Una vertenza istituzionale per salvaguardare il futuro dei Liberi Consorzi Comunali siciliani. È quanto emerge dall’intervento del presidente del Libero Consorzio Comunale di Trapani e coordinatore dei presidenti dei LCC dell’Isola, Salvatore Quinci, al termine della riunione del direttivo nazionale dell’UPI (Unione delle Province d’Italia).
Nel corso dell’incontro, Quinci ha riportato all’attenzione dell’organismo nazionale la difficile situazione vissuta dagli enti di area vasta in Sicilia, sottolineando la necessità di decisioni rapide e concrete da parte della Regione Siciliana.
«La politica è scelta ed è responsabilità», afferma Quinci, evidenziando come il futuro dei Liberi Consorzi dipenda ormai da decisioni non più rinviabili. Secondo il presidente, l’UPI ha confermato il proprio sostegno alle richieste provenienti dalla Sicilia, manifestando attenzione e disponibilità a sostenere un percorso di rilancio degli enti.
Al centro delle criticità vi è la mancanza degli strumenti necessari per garantire una piena capacità di governo e gestione. Una condizione che, secondo Quinci, rischia di compromettere il funzionamento stesso dei Liberi Consorzi, alcuni dei quali versano in una situazione particolarmente delicata.
Tra gli esempi citati, quello del Libero Consorzio di Siracusa, che rischierebbe addirittura di interrompere le proprie attività. Più in generale, il coordinatore dei presidenti siciliani parla di enti costretti a operare con «programmi di sopravvivenza», lontani da qualsiasi prospettiva di sviluppo.
A preoccupare è anche la tempistica istituzionale.

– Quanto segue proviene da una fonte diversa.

(** * tzxbrowser: the TZX container reader and its block decoders

    A shallow embedding of the Go sources:
    - [tzx/read.go]: [header], [Reader], [NewReader], [readHeader],
      [header.valid], [readDataBlock], [ReadBlocks], [SetSignalLevel.Process];
    - [tape/block_turbo_speed_data.go]: [TurboSpeedData.Process];
    - [spectrum/tzx/blocks]: [GroupStart], [GroupEnd], [TurboSpeedData.Read],
      [StopTapeWhen48kMode.Read];
    - the loop blocks [LoopStart] and [LoopEnd].

    A byte source ([bufio.Reader], [tape.File], [storage.Reader]) is the list
    of bytes not yet read; a routine that reads from it is a function from
    that list to its result and the bytes left. *)

From Stdlib Require Import String ZArith List Lia Bool.
From Stdlib Require Import Strings.Byte.
Import ListNotations.
Open Scope Z_scope.

(** ** Byte sources and the reading monad *)

Definition stream := list byte.

Definition M (A : Type) : Type := stream -> A * stream.

Definition ret {A} (a : A) : M A := fun s => (a, s).

Definition bind {A B} (c : M A) (k : A -> M B) : M B :=
  fun s => let (a, s') := c s in k a s'.

Declare Scope reader_scope.
Delimit Scope reader_scope with reader.
Notation "x <- c ;; k" := (bind c (fun x => k))
  (at level 61, c at next level, right associativity) : reader_scope.
Notation "c ;;; k" := (bind c (fun _ => k))
  (at level 61, right associativity) : reader_scope.
Open Scope reader_scope.

(** The numeric value of a byte, as Go's [uint16(b)] or [uint32(b)]. *)
Definition byteZ (b : byte) : Z := Z.of_N (Byte.to_N b).

(** ** Go library functions the sources call *)

Inductive error : Type :=
| EOF                                   (* io.EOF *)
| ErrUnexpectedEOF                      (* io.ErrUnexpectedEOF *)
| TruncatedInput                        (* a field reader ran out of bytes *)
| BinaryReadFailed (cause : error)      (* "binary.Read failed: %v" *)
| NotCorrectFormat                      (* "TZX file is not in correct format" *)
| UnsupportedBlockID (id : byte)        (* "TZX block ID 0x%02X is deprecated/not supported" *)
| ExpectedBlockID (want got : byte)     (* "expected block ID 0x%02x, got 0x%02x" *)
| Wrapped (cause : error) (msg : string).

Module errors.

(** [github.com/pkg/errors]: [Wrap] and [Wrapf] annotate an error with a
    message; both return nil when the error they are given is nil. *)
Definition Wrap (err : option error) (msg : string) : option error :=
  match err with
  | None => None
  | Some e => Some (Wrapped e msg)
  end.

Definition Wrapf (err : option error) (format : string) : option error :=
  Wrap err format.

End errors.

Module bufio.

(** [ReadByte] of a [bufio.Reader]: the next byte, or [io.EOF] at the end. *)
Definition ReadByte : M (byte * option error) :=
  fun s =>
    match s with
    | [] => ((x00, Some EOF), [])
    | b :: s' => ((b, None), s')
    end.

(** [Read] of a [bufio.Reader] that has all the bytes left in its buffer,
    for a slice of [n] bytes: it copies what the buffer has, up to [n], and
    reports [io.EOF] only when asked for bytes with none left.  It is one of
    the behaviours an [io.Reader] may show, used to run examples. *)
Definition Read_buffered (n : nat) (s : stream) : nat * option error :=
  (Nat.min n (length s),
   if ((0 <? n) && (length s =? 0))%nat then Some EOF else None).

End bufio.

Module binary.

(** [binary.LittleEndian.Uint16] and [Uint32] on a buffer. *)
Definition Uint16 (b : list byte) : Z :=
  Z.lor (byteZ (nth 0 b x00)) (Z.shiftl (byteZ (nth 1 b x00)) 8).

Con l’attuale Assemblea Regionale Siciliana ormai nella fase finale della legislatura, eventuali nuovi assetti politici e amministrativi potrebbero diventare operativi soltanto nel 2028. Un orizzonte temporale che Quinci giudica incompatibile con le esigenze dei territori.
Pur riconoscendo l’importanza delle risorse stanziate dalla Regione per la manutenzione della rete stradale, il presidente del Libero Consorzio di Trapani ritiene necessario un piano più ampio e strutturato, capace di affrontare anche altri settori strategici, a partire dall’edilizia scolastica.

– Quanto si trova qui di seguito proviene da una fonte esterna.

(** C10, instance: a result that already has a [resource_id] item keeps it,
    although the request is sent with the ID of the call. *)
Lemma upsert_result_preserves_witness :
  let result : dict :=
    <["resource_id" := VStr "stale"]>
      (probe_result (VStr "http://example.org/") (VBool true) (VInt 200)
                    (VStr "OK")) in
  let s := Store [result] [Returned (plain 200 "OK")] [] in
  heap (snd (upsert_result scripted "http://demo.ckan.org/" (VStr "foo")
                           (VStr "resource_id_1") 0%nat s)) !! 0%nat
  = Some result /\
  exists req,
    requested (snd (upsert_result scripted "http://demo.ckan.org/" (VStr "foo")
                             (VStr "resource_id_1") 0%nat s))
    = requested s ++ [req] /\
    req_params req
    = merge_setting (<["resource_id" := VStr "resource_id_1"]>
                       (deref (heap s) 0%nat)).
Proof.
  intros result s.
  exact (upsert_result_preserves scripted s "http://demo.ckan.org/"
           (VStr "foo") (VStr "resource_id_1") 0%nat 0%nat result eq_refl).
Defined.

(** ** The orchestrator among mocks *)

Lemma calls_app (j1 j2 : list event) : calls (j1 ++ j2) = calls j1 ++ calls j2.
Proof. apply List.filter_app. Qed.

Lemma calls_repeat_log (msg : string) (n : nat) :
  calls (repeat (LogInfo msg) n) = [].
Proof. induction n; [done | by simpl]. Qed.

Lemma log_records_app (j1 j2 : list event) :
  log_records (j1 ++ j2) = (log_records j1 + log_records j2)%nat.
Proof. unfold log_records. by rewrite List.filter_app, length_app. Qed.

Lemma log_records_repeat (msg : string) (n : nat) :
  log_records (repeat (LogInfo msg) n) = n.
Proof. induction n; [done|]. unfold log_records in *; simpl. by rewrite IHn. Qed.

(** A dict is readable, or lacks a first item. *)
Lemma readable_or_missing (d : dict) :
  readable d \/ exists k, first_missing d = Some k.
Proof.
  unfold readable, first_missing.
  destruct (d !! "status"), (d !! "reason"), (d !! "alive"); eauto.
Qed.

(** The first item that a dict lacks is one that it lacks, and the items
    read before it are there. *)
Lemma first_missing_spec (d : dict) (k : string) :
  first_missing d = Some k ->
  d !! k = None /\
  (k = "status" \/
   k = "reason" /\ is_Some (d !! "status") \/
   k = "alive" /\ is_Some (d !! "status") /\ is_Some (d !! "reason")).
Proof.
  unfold first_missing.
  destruct (d !! "status") eqn:Hs, (d !! "reason") eqn:Hr,
    (d !! "alive") eqn:Ha; intros [= <-]; eauto 10.
Qed.

Section AmongMocks.
Context {W : Type}.
Variable f_list : string -> value -> M (store W) (list value).
Variable f_resolve : string -> value -> value -> M (store W) value.
Variable f_probe : value -> M (store W) loc.
Variable f_report : string -> value -> value -> loc -> M (store W) unit.
Variable client_site_url : string.
Variable apikey : value.

Local Abbreviation loop_body :=
  (one f_resolve f_probe f_report client_site_url apikey).
Local Abbreviation the_cycle :=
  (cycle f_list f_resolve f_probe f_report client_site_url apikey).

Lemma for_each_app {A} (xs ys : list A) (body : A -> M (state W) unit) s s1 :
  for_each xs body s = (Returned tt, s1) ->
  for_each (xs ++ ys) body s = for_each ys body s1.
Proof.
  revert s. induction xs as [|x xs IH]; intros s Hxs; simpl in *.
  - unfold ret in Hxs. by injection Hxs as <-.
  - unfold bind in *. destruct (body x s) as [[[]|e] s2]; [auto | done].
Qed.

Da qui la volontà di costruire, insieme all’UPI, una vertenza condivisa per ottenere risposte definitive. «Non intendiamo essere considerati i curatori fallimentari di un’istituzione che deve invece svolgere un ruolo centrale nelle dinamiche amministrative e di coordinamento dei territori», sostiene Quinci.

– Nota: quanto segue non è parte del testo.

Lemma currentTurnPayload_shape (st : SessionState) (p : JSValue) :
  currentTurnPayload st = Ok p -> exists c, p = payload_of st c.
Proof.
  unfold currentTurnPayload.
  destruct (get _ "block_id") as [id|] eqn:Eid; cbn [res_bind]; [|discriminate].
  destruct (is_choice_type _) as [c|]; cbn [res_bind]; [|discriminate].
  intros [= <-]. exists c. unfold payload_of.
  unfold get in Eid. destruct (nullish _); [discriminate|]. by injection Eid as <-.
Qed.

Lemma branched_response_spec (chosen : JSValue) (st : SessionState) (p : JSValue) :
  branched_response chosen st = Ok p ->
  get_own p "branched" = JBool true /\
  get_own p "choice" = or_else chosen JNull /\
  get_own p "blockId" = get_own (at_index (blocks st) (blockIndex st)) "block_id" /\
  get_own p "done" = JBool false.
Proof.
  unfold branched_response.
  destruct (currentTurnPayload st) as [q|] eqn:Eq; cbn [res_bind]; [|discriminate].
  destruct (currentTurnPayload_shape _ _ Eq) as [c ->].
  intros [= <-]. repeat split.
Qed.

Lemma branched_response_total (chosen : JSValue) (st : SessionState) :
  block_ok (at_index (blocks st) (blockIndex st)) = true ->
  exists p, branched_response chosen st = Ok p.
Proof.
  intros H. apply block_ok_spec in H as (Hn & c & Hc).
  unfold branched_response. rewrite (currentTurnPayload_ok st c Hn Hc).
  cbn [res_bind]. eauto.
Qed.

Lemma at_index_last (l : list JSValue) (b : JSValue) :
  at_index (l ++ [b])%list (length l) = b.
Proof. unfold at_index. by rewrite nth_middle. Qed.

Section EngineAdvance.
Context {World : Type} (svc : Services World).

(** The state reached by an advance to [target], whether or not the turns
    of the new block could be computed. *)
Lemma advance_to_state (target : JSValue) (st : SessionState) (w : World) :
  nullish target = false ->
  exists r st' w' b,
    advance_to svc target (st, w) = (r, (st', w')) /\
    (exists ctx w0, fst (generateContentForStep svc target ctx w0) = Ok b) /\
    blocks st' = (blocks st ++ [b])%list /\
    blockIndex st' = (blockIndex st + 1)%nat /\ turnIndex st' = 0%nat /\
    plan st' = plan st /\ planIndexById st' = planIndexById st /\
    lastAssessment st' = lastAssessment st /\
    (block_ok (at_index (blocks st') (blockIndex st')) = true -> r = Ok tt).
Proof.
  intros Hn.
  destruct (advance_to_spec svc target st w Hn) as (p & e & c & b & w1 & Hg & Ha).
  cbv zeta in Ha. rewrite Ha.
  destruct (ensureTurnsForBlock _ _) as [st3|x] eqn:Ee.
  - destruct (ensureTurnsForBlock_frame _ _ _ Ee) as (H1 & H2 & H3 & H4 & H5 & H6).
    exists (Ok tt), st3, w1, b. split; [reflexivity|]. split; [exact Hg|].
    rewrite H1, H2, H3, H4, H5, H6. by repeat split.
  - exists (Throw x), (advanced b (set_context p e c st)), w1, b.
    split; [reflexivity|]. split; [exact Hg|]. repeat split.
    intros Hok. apply block_ok_spec in Hok as [Hnn _].
    destruct (ensureTurnsForBlock_total (advanced b (set_context p e c st))
                (blockIndex st + 1)) as [st3 E3]; [exact Hnn|].
    congruence.
Qed.

End EngineAdvance.

(** ** Selections *)

Lemma find_choice_unmatched (cs : list JSValue) (wanted : string) :
  Forall (unmatched wanted) cs -> find_choice cs wanted = Ok JUndefined.
Proof.
  induction 1 as [|c cs (Hn & s & Hs & Hne) _ IH]; [reflexivity|].
  cbn [find_choice]. rewrite (get_not_nullish _ _ Hn). cbn [res_bind].
  rewrite Hs. cbn [call_toLowerCase res_bind].
  destruct (String.eqb_spec (toLowerCase s) wanted); [congruence|exact IH].
Qed.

Parole dure anche nei confronti di chi, secondo il presidente, punterebbe a indebolire progressivamente i Liberi Consorzi per dimostrarne l’irrilevanza. Un’ipotesi che Quinci definisce «un obiettivo sbagliato e già scoperto», assicurando che ogni tentativo in questa direzione verrà denunciato nelle sedi istituzionali e nel confronto con i cittadini.
Infine, il coordinatore dei LCC siciliani ha espresso apprezzamento per il sostegno dell’UPI e per l’attenzione mostrata dal nuovo presidente nazionale Enzo Lattuca, considerati elementi fondamentali per rilanciare il ruolo degli enti di area vasta.
«Non faremo passi indietro – conclude Quinci – perché la nostra è una battaglia di democrazia e di servizio ai territori».